WORK TASK ▸
Everything in the listing below from the line containing "Definition builder_reset (b" through the line containing "intros [(chunks &" must be repeated exactly; the remaining lines are not wanted.

** Opening SOURCE MATERIAL block **

(** One turn of the loop of [partialSign]. *)
Lemma signSlots_step (msg : bytes) (slots : list SignaturePubkeyPair)
    (signer : Signer) (rest : list Signer) (slots' : list SignaturePubkeyPair) :
  signSlots publicKeyOf signatureBy msg slots (signer :: rest) = Ok slots' ->
  exists i slot sig,
    slotOf publicKeyOf slots signer = Some i
    /\ nth_error slots i = Some slot
    /\ sp_publicKey slot = publicKeyOf signer
    /\ signatureBy signer msg = Ok sig
    /\ signSlots publicKeyOf signatureBy msg
         (setAt slots i {| sp_publicKey := sp_publicKey slot; sp_signature := Some sig |})
         rest = Ok slots'.
Proof.
  cbn [signSlots]. cbv zeta. fold (slotOf publicKeyOf slots signer).
  destruct (slotOf publicKeyOf slots signer) as [i|] eqn:F; [|discriminate].
  destruct (slotOf_some _ publicKeyOf slots signer i F) as (slot & Hn & Hk).
  destruct (signatureBy signer msg) as [sig|e] eqn:S; simpl; [|discriminate].
  rewrite Hn. intros H. exists i, slot, sig. auto.
Qed.

Lemma signSlots_keys (msg : bytes) (signers : list Signer)
    (slots slots' : list SignaturePubkeyPair) :
  signSlots publicKeyOf signatureBy msg slots signers = Ok slots' ->
  map sp_publicKey slots' = map sp_publicKey slots
  /\ Forall (fun s => In (publicKeyOf s) (map sp_publicKey slots)) signers.
Proof.
  revert slots. induction signers as [|signer rest IH]; intros slots H.
  - injection H as <-. auto.
  - apply signSlots_step in H as (i & slot & sig & Hi & Hn & Hk & Hs & H).
    destruct (IH _ H) as [Hkeys Hall].
    rewrite (setAt_map _ _ sp_publicKey slots i
               {| sp_publicKey := sp_publicKey slot; sp_signature := Some sig |}
               slot Hn eq_refl) in Hkeys, Hall.
    split; [exact Hkeys|]. constructor; [|exact Hall].
    rewrite <- Hk. apply in_map. exact (nth_error_In _ _ Hn).
Qed.
(* ===== verification/Batch.v ===== *)
(** * storage/batch.go: write batches and their WAL payload

    A batch is an ordered list of puts and deletes.  [encode] is the WAL
    record payload, [decodeBatch] its reader, and the round trip is the
    property recovery rests on. *)

From S2P Require Import Prelude Codec Key.

Record batchOp := BatchOp { op_kind : keyKind; op_key : bytes; op_value : bytes }.

#[global] Instance batchOp_eq_decision : EqDecision batchOp.
Proof. solve_decision. Defined.

Record Batch := mkBatch { b_ops : list batchOp; b_size : nat }.

Definition emptyBatch : Batch := mkBatch [] 0.

Definition Batch_Put (b : Batch) (key value : bytes) : Batch :=
  mkBatch (b_ops b ++ [BatchOp kindPut key value])
          (b_size b + (length key + length value)).

Definition Batch_Delete (b : Batch) (key : bytes) : Batch :=
  mkBatch (b_ops b ++ [BatchOp kindDelete key []]) (b_size b + length key).

Definition Batch_Len (b : Batch) : nat := length (b_ops b).

(** ** Encoding *)

Definition encode_op (op : batchOp) : bytes :=
  [op_kind op]
    ++ put_uvarint (u64 (N.of_nat (length (op_key op)))) ++ op_key op
    ++ put_uvarint (u64 (N.of_nat (length (op_value op)))) ++ op_value op.

Fixpoint encode_ops (ops : list batchOp) : bytes :=
  match ops with
  | [] => []
  | op :: ops => encode_op op ++ encode_ops ops
  end.

Definition encode (b : Batch) (seq : N) : bytes :=
  le_put 8 seq ++ le_put 4 (u32 (N.of_nat (length (b_ops b)))) ++ encode_ops (b_ops b).

(** ** Decoding *)

(** One length-prefixed field: [klen, n := binary.Uvarint(p)], the guard
    [n <= 0 || uint64(len(p)-n) < klen], and the two slices. *)
Definition decode_field (p : bytes) : go (bytes * bytes) :=
  let '(l, n) := uvarint p in
  if (n <=? 0)%Z || (N.of_nat (length p - Z.to_nat n) <? l)%N then Fail ErrBadBatch
  else
    let n := Z.to_nat n in
    let l := N.to_nat l in
    Ret (take l (drop n p), drop (n + l) p).

Fixpoint decode_ops (count : nat) (p : bytes) : go (list batchOp) :=
  match count with
  | O => Ret []
  | S count =>
      match p with
      | [] => Fail ErrBadBatch
      | kind :: p =>
          '(key, p) ← decode_field p;
          '(value, p) ← decode_field p;
          ops ← decode_ops count p;
          Ret (BatchOp kind key value :: ops)
      end
  end.

(** The decoded batch's [size] field is left zero by the code. *)
Definition decodeBatch (p : bytes) : go (N * Batch) :=
  if length p <? 12 then Fail ErrBadBatch
  else
    let seq := le_get (take 8 p) in
    let count := le_get (take 4 (drop 8 p)) in
    ops ← decode_ops (N.to_nat count) (drop 12 p);
    Ret (seq, mkBatch ops 0).

(** ** Round trip *)

Definition field_ok (b : bytes) : Prop := (N.of_nat (length b) < w64)%N.
Definition op_ok (op : batchOp) : Prop := field_ok (op_key op) /\ field_ok (op_value op).
Definition batch_ok (ops : list batchOp) : Prop :=
  Forall op_ok ops /\ (N.of_nat (length ops) < w32)%N.

Lemma decode_field_encode f rest :
  field_ok f ->
  decode_field (put_uvarint (u64 (N.of_nat (length f))) ++ f ++ rest) = Ret (f, rest).
Proof.
  intros Hf. unfold decode_field. rewrite u64_small by done.
  rewrite uvarint_put_uvarint by done.
  set (n := length (put_uvarint _)).
  assert (0 < n) as Hn by apply uvarint_put_nonempty, Nat.lt_0_succ.
  rewrite Nat2Z.id, Nat2N.id. autorewrite with len. fold n.
  destruct (Z.leb_spec (Z.of_nat n) 0); [lia|].
  destruct (N.ltb_spec (N.of_nat (n + (length f + length rest) - n)) (N.of_nat (length f))); [lia|].
  simpl. rewrite drop_app_length' by done.
  rewrite take_app_length, <-drop_drop, drop_app_length' by done.
  by rewrite drop_app_length.
Qed.

Lemma decode_ops_encode ops rest :
  Forall op_ok ops -> decode_ops (length ops) (encode_ops ops ++ rest) = Ret ops.
Proof.
  induction 1 as [|op ops [Hk Hv] _ IH]; [done|].
  cbn [length encode_ops decode_ops]. unfold encode_op.
  rewrite <-!app_assoc. cbn [app].
  rewrite decode_field_encode by done. cbn [mbind go_bind].
  rewrite decode_field_encode by done. cbn [mbind go_bind].
  rewrite IH. by destruct op.
Qed.

Lemma decodeBatch_encode ops size seq :
  batch_ok ops -> (seq < w64)%N ->
  decodeBatch (encode (mkBatch ops size) seq) = Ret (seq, mkBatch ops 0).
Proof.
  intros [Hok Hlen] Hseq. unfold decodeBatch, encode. simpl b_ops.
  destruct (Nat.ltb_spec (length (le_put 8 seq ++ le_put 4 (u32 (N.of_nat (length ops)))
    ++ encode_ops ops)) 12) as [H|_]; [autorewrite with len in H; lia|].
  rewrite take_app_length' by (by rewrite length_le_put).
  rewrite drop_app_length' by (by rewrite length_le_put).
  rewrite take_app_length' by (by rewrite length_le_put).
  rewrite (drop_app_ge _ _ 12) by (rewrite length_le_put; lia).
  rewrite length_le_put, drop_app_length' by (by rewrite length_le_put).
  rewrite !le_get_put, u32_small, !N.mod_small, Nat2N.id by done.
  rewrite <-(app_nil_r (encode_ops ops)), decode_ops_encode by done. done.
Qed.

(** The payload of a batch is never empty, so the WAL accepts it. *)
Lemma encode_nonempty b seq : 12 <= length (encode b seq).
Proof. unfold encode. autorewrite with len. lia. Qed.
Lemma syncLocked_inv ok w acked :
  wal_inv w acked -> wal_inv (syncLocked ok w).1 acked.
Proof.
  intros Hinv. unfold syncLocked. destruct (w_dirty w) eqn:Ed; simpl; [|done].
  destruct (ok && w_open w) eqn:Eok; simpl; [|by eapply wal_inv_ext; [..|exact Hinv]].
  apply andb_true_iff in Eok as [_ Eo].
  destruct Hinv as [H1 (f & Hf & Hc) H3 H4 H5].
  assert (cur_file w = f) as Hcf by (unfold cur_file; by rewrite Hf).
  constructor; simpl; rewrite ?Hcf; auto.
  - rewrite lookup_insert_eq. eexists; split; [done|].
    destruct Hc as (ps & tail & k & Hd & Hok & Ht & Htn & Hsl & Hk & Hkl & Hsub & _).
    exists ps, tail, (length ps). simpl. split_and!; try done.
    + rewrite take_ge by done. rewrite Hd, length_app. lia.
    + rewrite take_ge by done. etrans; [exact Hsub|]. apply sublist_take.
  - intros s g Hg Hlt. rewrite lookup_insert_ne in Hg by lia. eauto.
  - intros s g Hg Hlt. rewrite lookup_insert_ne in Hg by lia.
    destruct (H4 s g Hg Hlt) as (_ & _ & Hop & _). congruence.
Qed.

Lemma syncLocked_same ok w w' r :
  syncLocked ok w = (w', r) ->
  w_opts w' = w_opts w /\ w_seg w' = w_seg w /\ w_open w' = w_open w /\
  w_appendErr w' = w_appendErr w /\ w_closed w' = w_closed w /\
  (r = Ret tt -> w_dirty w' = false).
Proof.
  unfold syncLocked. destruct (w_dirty w) eqn:Ed; simpl.
  - destruct (ok && w_open w); intros [= <- <-]; simpl; split_and!; done.
  - intros [= <- <-]. split_and!; done.
Qed.

(** After a successful sync the current segment is a finished one. *)
Lemma cur_ok_synced w f acked :
  cur_ok w f acked -> w_dirty w = false -> w_appendErr w = None -> seg_ok f acked.
Proof.
  intros (ps & tail & k & Hd & Hok & Ht & Htn & Hsl & Hk & Hkl & Hsub & Hsy) Hdi Ha.
  exists ps. rewrite Hsy by done. rewrite (Htn Ha), app_nil_r in Hd.
  split_and!; try done. etrans; [exact Hsub|apply sublist_take].
Qed.
(* ===== verification/SkipConc.v ===== *)
(** * Reading a skip list while it is written

    One goroutine inserts, another seeks, and their atomic steps interleave.
    A seek never runs past an entry that was there when it began.  It can
    stop short of its target, though: it loads the pointer it returns a
    second time, after the one it compared. *)

From stdpp Require Import base list relations sorting.
From S2P Require Import Prelude Codec Key Iter Versions Skiplist SkipProofs Memtable.

Record world := mkWorld { wd_list : skiplist; wd_insert : option inserting; wd_seek : seeker }.

(** The writer inserts keys no node has yet: sequence numbers are fresh. *)
Definition fresh_key (s : skiplist) (key : bytes) : Prop :=
  ikey_wf key /\ forall i, i < length (sl_nodes s) -> key_of s i <> key.

Inductive wstep : skiplist * option inserting -> skiplist * option inserting -> Prop :=
  | w_begin s key value s' w :
      fresh_key s key -> insert_prepare key value s = Ret (s', w) -> wstep (s, None) (s', Some w)
  | w_publish s w s' w' :
      in_level w < in_height w -> insert_publish s w = Ret (s', w') -> wstep (s, Some w) (s', Some w')
  | w_end s w : in_level w = in_height w -> wstep (s, Some w) (s, None).

Inductive cstep (target : bytes) : world -> world -> Prop :=
  | c_read s w r r' : seek_step target s r = Ret r' -> cstep target (mkWorld s w r) (mkWorld s w r')
  | c_write s w r s' w' : wstep (s, w) (s', w') -> cstep target (mkWorld s w r) (mkWorld s' w' r).

(** Nodes a walk along level 0 comes to. *)
Inductive linked (s : skiplist) : nat -> Prop :=
  | linked_first i : nxt s 0 0 = Some (Some i) -> linked s i
  | linked_next x i : linked s x -> nxt s 0 x = Some (Some i) -> linked s i.

(** ** The writer keeps the list in shape *)

Definition winv (s : skiplist) (w : option inserting) (on : nat -> nat -> bool) (ids : list nat) : Prop :=
  match w with
  | None => rep s on ids /\ forall i, i ∈ ids -> on 0 i = true
  | Some w => exists L R, ids = L ++ in_node w :: R /\ pub s on L R w /\ 1 <= in_height w /\ forall i, i ∈ L ++ R -> on 0 i = true
  end.
(* ===== verification/Block.v ===== *)
(** * storage/block.go: blocks of prefix-compressed entries

    The builder and the iterator of a block, down to its bytes.  A block
    written by the builder is read back entry by entry, and [seek] lands on
    the first key at or above its target.  A malformed block can make the
    decoder panic: [decodeAt] slices before it checks. *)

From stdpp Require Import base list sorting.
From S2P Require Import Prelude Codec Key Iter.

Definition restartInterval : nat := 16.

(** ** Building *)

Record blockBuilder := mkBuilder {
  bb_buf : bytes;
  bb_restarts : list N;
  bb_lastKey : bytes;
  bb_count : nat;
}.

Definition emptyBuilder : blockBuilder := mkBuilder [] [] [] 0.

(** The loop that counts the bytes two keys share. *)
Fixpoint common_prefix (a b : bytes) : nat :=
  match a, b with
  | x :: a, y :: b => if decide (x = y) then S (common_prefix a b) else 0
  | _, _ => 0
  end.

Definition encode_entry (shared : nat) (key value : bytes) : bytes :=
  put_uvarint (u64 (N.of_nat shared)) ++ put_uvarint (u64 (N.of_nat (length key - shared)))
    ++ put_uvarint (u64 (N.of_nat (length value))) ++ drop shared key ++ value.

Definition builder_add (key value : bytes) (b : blockBuilder) : blockBuilder :=
  let restart := bb_count b mod restartInterval =? 0 in
  let shared := if restart then 0 else common_prefix key (bb_lastKey b) in
  mkBuilder (bb_buf b ++ encode_entry shared key value)
    (if restart then bb_restarts b ++ [u32 (N.of_nat (length (bb_buf b)))] else bb_restarts b)
    key (S (bb_count b)).

Definition builder_size (b : blockBuilder) : nat := length (bb_buf b) + 4 * length (bb_restarts b) + 4.

Definition builder_empty (b : blockBuilder) : bool := bb_count b =? 0.

(** [finish] appends to the builder's buffer and returns it. *)
Definition builder_finish (b : blockBuilder) : blockBuilder * bytes :=
  let buf := bb_buf b ++ concat (le_put 4 <$> bb_restarts b)
               ++ le_put 4 (u32 (N.of_nat (length (bb_restarts b)))) in
  (mkBuilder buf (bb_restarts b) (bb_lastKey b) (bb_count b), buf).

Definition builder_reset (b : blockBuilder) : blockBuilder := emptyBuilder.

(** ** Iterating *)

Record blockIter := mkBlockIter {
  bi_data : bytes;
  bi_restarts : list N;
  bi_off : Z;
  bi_nextOff : Z;
  bi_k : bytes;
  bi_v : bytes;
  bi_err : option error;
}.

Fixpoint read_restarts (n : nat) (b : bytes) (stop : Z) : go (list N) :=
  match n with
  | O => Ret []
  | S n =>
      r ← le_uint 4 b;
      if (stop <? Z.of_N r)%Z then Fail ErrBadBlock
      else rs ← read_restarts n (drop 4 b) stop; Ret (r :: rs)
  end.
Lemma table_iter_over t es : table_holds t es -> exists it, table_iter t = Ret it /\ it_over it es.
Proof.
  intros [(chunks & Ht & <-) _]. destruct (trep_index Ht) as (idx & Hi & Hov). unfold table_iter. rewrite Hi.
  eexists. split; [done|]. exists chunks. split_and!; [done..|]. split_and!; [done..|]. by exists idx.
Qed.

Lemma table_get_holds t es key seq :
  table_holds t es -> kinds_ok es -> (seq < maxSeq)%N -> table_get key seq t = Ret (newest key seq es).
Proof.
  intros Hh Hk Hseq. destruct (table_iter_over _ _ Hh) as (it0 & Hit0 & Hov). destruct (it_over_sorted _ _ Hov) as [Hs Hwf].
  destruct Hh as [_ Hb]. unfold table_get. destruct (mayContain_total _ _ key Hb) as [may Hmay]. rewrite Hmay. cbn [mbind go_bind].
  destruct may; cbn [negb].
  - rewrite Hit0. cbn [mbind go_bind].
    destruct (it_seek_ok (seek_key key seq) _ _ Hov (makeInternalKey_wf _ _ _)) as (it & Hseek & Hat).
    change (table_seek (makeInternalKey key seq kindPut)) with (it_seek (I:=tableIter) (seek_key key seq)). rewrite Hseek. cbn [mbind go_bind].
    change (table_valid it) with (it_valid it). rewrite (it_valid_ok _ _ _ Hat), (newest_seek key seq es Hs Hk Hseq).
    destruct (es !! first_ge (seek_key key seq) es) as [e|] eqn:He.
    + rewrite (proj2 (Nat.ltb_lt _ _)) by (by eapply lookup_lt_Some). cbn [negb].
      destruct (it_key_ok _ _ _ _ Hat He) as [Hkey Hval]. change (table_key it) with (it_key it). rewrite Hkey. cbn [mbind go_bind].
      change (table_value it) with (it_value it). rewrite Hval, split_key_wf by (by eapply Forall_lookup_1 in Hwf). cbn [mbind go_bind].
      unfold entry_found.
      destruct (decide (userKey e.1 = key)) as [Hu|Hu].
      * rewrite bool_decide_false by (intros Hn; by apply Hn). destruct (decide (ik_kind e.1 = kindDelete)); [by rewrite bool_decide_true|by rewrite bool_decide_false].
      * by rewrite bool_decide_true.
    + rewrite (proj2 (Nat.ltb_ge _ _)) by (by apply lookup_ge_None). cbn [negb].
      apply it_at_over, it_close_ok in Hat. simpl in Hat. by rewrite Hat.
  - f_equal. unfold newest. destruct (head _) as [e|] eqn:Hh; [|done]. exfalso.
    destruct (newest_head _ _ _ _ Hs Hh) as (He & [Hu _] & _).
    rewrite (mayContain_member _ _ key Hb) in Hmay; [done|]. apply list_elem_of_fmap. by exists e.
Qed.

(** C31: A table comes back as it was written: writing entries in order with
    no I/O error succeeds with the right metadata, and the file, opened
    again, is walked by its iterator entry for entry from the start, and from
    the first key at or above any target. *)
Theorem table_roundtrip num bs es :
  ik_sorted es -> keys_wf es -> (N.of_nat (length es * bloomBitsPerKey + 72) < w32)%N ->
  exists m data, (w ← newTableWriter num bs []; writeTable es w) = Ret (m, data) /\ m = meta_of num data es /\
    ((N.of_nat (length data) < w32)%N ->
     exists t it, openTable m data (fun _ => false) = Ret t /\ table_iter t = Ret it /\
       (it ← table_seekToFirst it; drain (length es) it) = Ret es /\
       forall target, ikey_wf target ->
         (it ← table_seek target it; drain (length es) it) = Ret (drop (first_ge target es) es)).
Proof.
  intros Hs Hwf Hlen. destruct (writeTable_total true num bs es Hwf Hlen) as [[m data] Hw]. exists m, data. split; [done|].
  pose proof (writeTable_inv _ _ _ _ _ _ _ Hw) as (_ & _ & _ & _ & _ & _ & Hm). split; [done|]. intros Hd.
  destruct (open_holds _ _ _ _ _ _ _ m (fun _ => false) Hs Hwf Hw Hd) as (t & Ht & Hh); [done|].
  exists t. apply table_iter_over in Hh as (it & Hit & Hh). exists it. split; [done|]. split; [done|]. split.
  - exact (drain_first _ _ Hh).
  - intros target Ht'. exact (drain_seek target _ _ Hh Ht').
Qed.

Lemma table_roundtrip_witness :
  exists m data, (w ← newTableWriter 9 1 []; writeTable ex_entries w) = Ret (m, data) /\ tm_count m = 3%N.
Proof.
  destruct (table_roundtrip 9 1 ex_entries) as (m & data & H & Hm & _); [apply ex_entries_sorted..|done|].
  exists m, data. split; [done|]. by rewrite Hm.
Defined.

(** C32: Looking a key up in a table finds the newest version at or below the
    sequence number, or the tombstone there, or nothing when there is none;
    the bloom filter never hides one. *)
Theorem table_get_newest num bs io es m data meta t key seq :
  ik_sorted es -> keys_wf es -> kinds_ok es -> (w ← newTableWriter num bs io; writeTable es w) = Ret (m, data) ->
  (N.of_nat (length data) < w32)%N -> openTable meta data (fun _ => false) = Ret t -> (seq < maxSeq)%N ->
  exists r, table_get key seq t = Ret r /\ newest_spec key seq es r.
Proof.
  intros Hs Hwf Hk Hw Hd Ho Hseq. unfold newTableWriter in Hw.
  destruct (io_call _) as [w| |] eqn:Hc in Hw; cbn [mbind go_bind] in Hw; [|done..]. apply io_call_inv in Hc as [io' ->].
  destruct (open_holds true num bs io' _ _ _ meta (fun _ => false) Hs Hwf Hw Hd) as (t' & Ht & Hh); [done|].
  unfold openTable in Ho. rewrite Ht in Ho. injection Ho as <-. exists (newest key seq es). split; [by apply table_get_holds|by apply newest_ok].
Qed.

Definition ex_table : tableMeta * bytes :=
  match (w ← newTableWriter 9 1 []; writeTable ex_entries w) with Ret r => r | _ => (mkMeta 0 0 0 [] [], []) end.

Lemma table_get_newest_witness :
  exists t r, openTable ex_table.1 ex_table.2 (fun _ => false) = Ret t /\ table_get [x61] 5 t = Ret r /\ newest_spec [x61] 5 ex_entries r.
Proof.
  destruct (openTable ex_table.1 ex_table.2 (fun _ => false)) as [t|e|] eqn:Ho; [|by vm_compute in Ho..].
  destruct (table_get_newest 9 1 [] ex_entries ex_table.1 ex_table.2 ex_table.1 t [x61] 5) as (r & H & Hr);
    [apply ex_entries_sorted|apply ex_entries_sorted|repeat constructor; by vm_compute|by vm_compute|by vm_compute|done|done|].
  eauto.
Defined.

** Closing SOURCE MATERIAL block **

ANSWER AREA ▸
Definition builder_reset (b : blockBuilder) : blockBuilder := emptyBuilder.

(** ** Iterating *)

Record blockIter := mkBlockIter {
  bi_data : bytes;
  bi_restarts : list N;
  bi_off : Z;
  bi_nextOff : Z;
  bi_k : bytes;
  bi_v : bytes;
  bi_err : option error;
}.

Fixpoint read_restarts (n : nat) (b : bytes) (stop : Z) : go (list N) :=
  match n with
  | O => Ret []
  | S n =>
      r ← le_uint 4 b;
      if (stop <? Z.of_N r)%Z then Fail ErrBadBlock
      else rs ← read_restarts n (drop 4 b) stop; Ret (r :: rs)
  end.
Lemma table_iter_over t es : table_holds t es -> exists it, table_iter t = Ret it /\ it_over it es.
Proof.
  intros [(chunks & Ht & <-) _]. destruct (trep_index Ht) as (idx & Hi & Hov). unfold table_iter. rewrite Hi.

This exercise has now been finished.